- [Provided entries]
↓
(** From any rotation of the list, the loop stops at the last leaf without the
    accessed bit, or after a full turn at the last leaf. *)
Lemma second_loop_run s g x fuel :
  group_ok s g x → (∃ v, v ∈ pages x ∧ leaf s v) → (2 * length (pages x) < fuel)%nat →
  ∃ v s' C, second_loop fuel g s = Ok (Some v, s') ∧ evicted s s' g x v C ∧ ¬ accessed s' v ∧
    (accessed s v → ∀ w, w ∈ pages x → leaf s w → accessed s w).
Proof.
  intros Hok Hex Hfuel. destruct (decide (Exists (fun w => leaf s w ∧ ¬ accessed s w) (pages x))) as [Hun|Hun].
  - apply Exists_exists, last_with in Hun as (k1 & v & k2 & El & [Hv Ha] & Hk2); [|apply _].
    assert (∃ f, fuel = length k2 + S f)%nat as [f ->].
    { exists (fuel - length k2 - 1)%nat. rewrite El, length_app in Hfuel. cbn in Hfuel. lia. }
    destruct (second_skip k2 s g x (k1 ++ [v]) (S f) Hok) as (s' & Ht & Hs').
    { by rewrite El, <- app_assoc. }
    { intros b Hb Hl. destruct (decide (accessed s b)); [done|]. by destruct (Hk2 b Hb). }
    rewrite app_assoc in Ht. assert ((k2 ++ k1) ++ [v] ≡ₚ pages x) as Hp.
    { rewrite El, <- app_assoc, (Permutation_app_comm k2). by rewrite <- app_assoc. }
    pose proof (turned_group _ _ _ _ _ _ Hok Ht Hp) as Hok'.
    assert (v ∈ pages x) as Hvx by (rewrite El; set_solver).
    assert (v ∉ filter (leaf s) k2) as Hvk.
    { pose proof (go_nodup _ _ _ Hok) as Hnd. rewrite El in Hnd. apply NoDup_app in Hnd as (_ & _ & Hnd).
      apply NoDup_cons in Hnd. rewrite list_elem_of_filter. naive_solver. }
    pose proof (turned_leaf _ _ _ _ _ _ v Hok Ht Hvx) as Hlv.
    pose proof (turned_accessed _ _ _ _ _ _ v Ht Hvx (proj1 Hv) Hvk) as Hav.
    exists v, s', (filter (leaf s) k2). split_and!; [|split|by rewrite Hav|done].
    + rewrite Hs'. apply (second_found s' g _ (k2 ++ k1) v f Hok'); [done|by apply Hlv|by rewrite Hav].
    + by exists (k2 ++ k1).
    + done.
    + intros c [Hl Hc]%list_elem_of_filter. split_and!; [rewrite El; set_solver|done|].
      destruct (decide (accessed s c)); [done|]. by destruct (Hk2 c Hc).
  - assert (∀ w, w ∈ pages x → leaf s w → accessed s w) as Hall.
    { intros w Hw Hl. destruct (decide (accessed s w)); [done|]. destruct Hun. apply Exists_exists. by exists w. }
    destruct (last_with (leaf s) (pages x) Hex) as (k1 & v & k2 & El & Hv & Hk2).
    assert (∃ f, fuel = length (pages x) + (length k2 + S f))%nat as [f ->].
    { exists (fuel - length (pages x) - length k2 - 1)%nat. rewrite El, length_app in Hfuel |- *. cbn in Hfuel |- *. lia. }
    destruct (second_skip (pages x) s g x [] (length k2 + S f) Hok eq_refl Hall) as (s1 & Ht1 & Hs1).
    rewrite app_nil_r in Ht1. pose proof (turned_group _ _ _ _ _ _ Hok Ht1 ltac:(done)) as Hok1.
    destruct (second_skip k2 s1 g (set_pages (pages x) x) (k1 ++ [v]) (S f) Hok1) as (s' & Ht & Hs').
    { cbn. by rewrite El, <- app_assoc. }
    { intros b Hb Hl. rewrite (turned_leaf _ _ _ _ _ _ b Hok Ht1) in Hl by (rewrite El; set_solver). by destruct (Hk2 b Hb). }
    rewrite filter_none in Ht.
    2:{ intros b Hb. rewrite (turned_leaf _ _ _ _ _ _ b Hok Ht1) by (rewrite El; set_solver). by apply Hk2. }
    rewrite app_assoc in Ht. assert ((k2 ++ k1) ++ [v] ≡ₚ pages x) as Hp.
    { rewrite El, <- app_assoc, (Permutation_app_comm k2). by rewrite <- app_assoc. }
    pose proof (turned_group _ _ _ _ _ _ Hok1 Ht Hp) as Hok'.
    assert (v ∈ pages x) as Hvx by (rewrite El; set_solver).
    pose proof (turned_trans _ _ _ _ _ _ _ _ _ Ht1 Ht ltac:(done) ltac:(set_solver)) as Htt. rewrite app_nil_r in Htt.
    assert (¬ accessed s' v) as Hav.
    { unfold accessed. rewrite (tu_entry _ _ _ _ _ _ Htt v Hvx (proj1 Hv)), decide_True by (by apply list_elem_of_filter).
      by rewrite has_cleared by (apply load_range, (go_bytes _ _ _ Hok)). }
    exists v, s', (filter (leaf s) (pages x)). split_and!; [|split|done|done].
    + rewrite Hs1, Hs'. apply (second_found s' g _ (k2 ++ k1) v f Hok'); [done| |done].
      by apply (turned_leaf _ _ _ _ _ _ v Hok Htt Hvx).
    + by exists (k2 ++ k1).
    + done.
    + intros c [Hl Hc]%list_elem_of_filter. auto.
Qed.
↑
- [What the task requires] Give back exactly the lines from the one with "Hb Hl. rewrite" through the final line of the material, both ends included, and no others.

- [Result of the task]
    { intros b Hb Hl. rewrite (turned_leaf _ _ _ _ _ _ b Hok Ht1) in Hl by (rewrite El; set_solver). by destruct (Hk2 b Hb). }
    rewrite filter_none in Ht.
    2:{ intros b Hb. rewrite (turned_leaf _ _ _ _ _ _ b Hok Ht1) by (rewrite El; set_solver). by apply Hk2. }
    rewrite app_assoc in Ht. assert ((k2 ++ k1) ++ [v] ≡ₚ pages x) as Hp.
    { rewrite El, <- app_assoc, (Permutation_app_comm k2). by rewrite <- app_assoc. }
    pose proof (turned_group _ _ _ _ _ _ Hok1 Ht Hp) as Hok'.
    assert (v ∈ pages x) as Hvx by (rewrite El; set_solver).
    pose proof (turned_trans _ _ _ _ _ _ _ _ _ Ht1 Ht ltac:(done) ltac:(set_solver)) as Htt. rewrite app_nil_r in Htt.
    assert (¬ accessed s' v) as Hav.
    { unfold accessed. rewrite (tu_entry _ _ _ _ _ _ Htt v Hvx (proj1 Hv)), decide_True by (by apply list_elem_of_filter).
      by rewrite has_cleared by (apply load_range, (go_bytes _ _ _ Hok)). }
    exists v, s', (filter (leaf s) (pages x)). split_and!; [|split|done|done].
    + rewrite Hs1, Hs'. apply (second_found s' g _ (k2 ++ k1) v f Hok'); [done| |done].
      by apply (turned_leaf _ _ _ _ _ _ v Hok Htt Hvx).
    + by exists (k2 ++ k1).
    + done.
    + intros c [Hl Hc]%list_elem_of_filter. auto.
Qed.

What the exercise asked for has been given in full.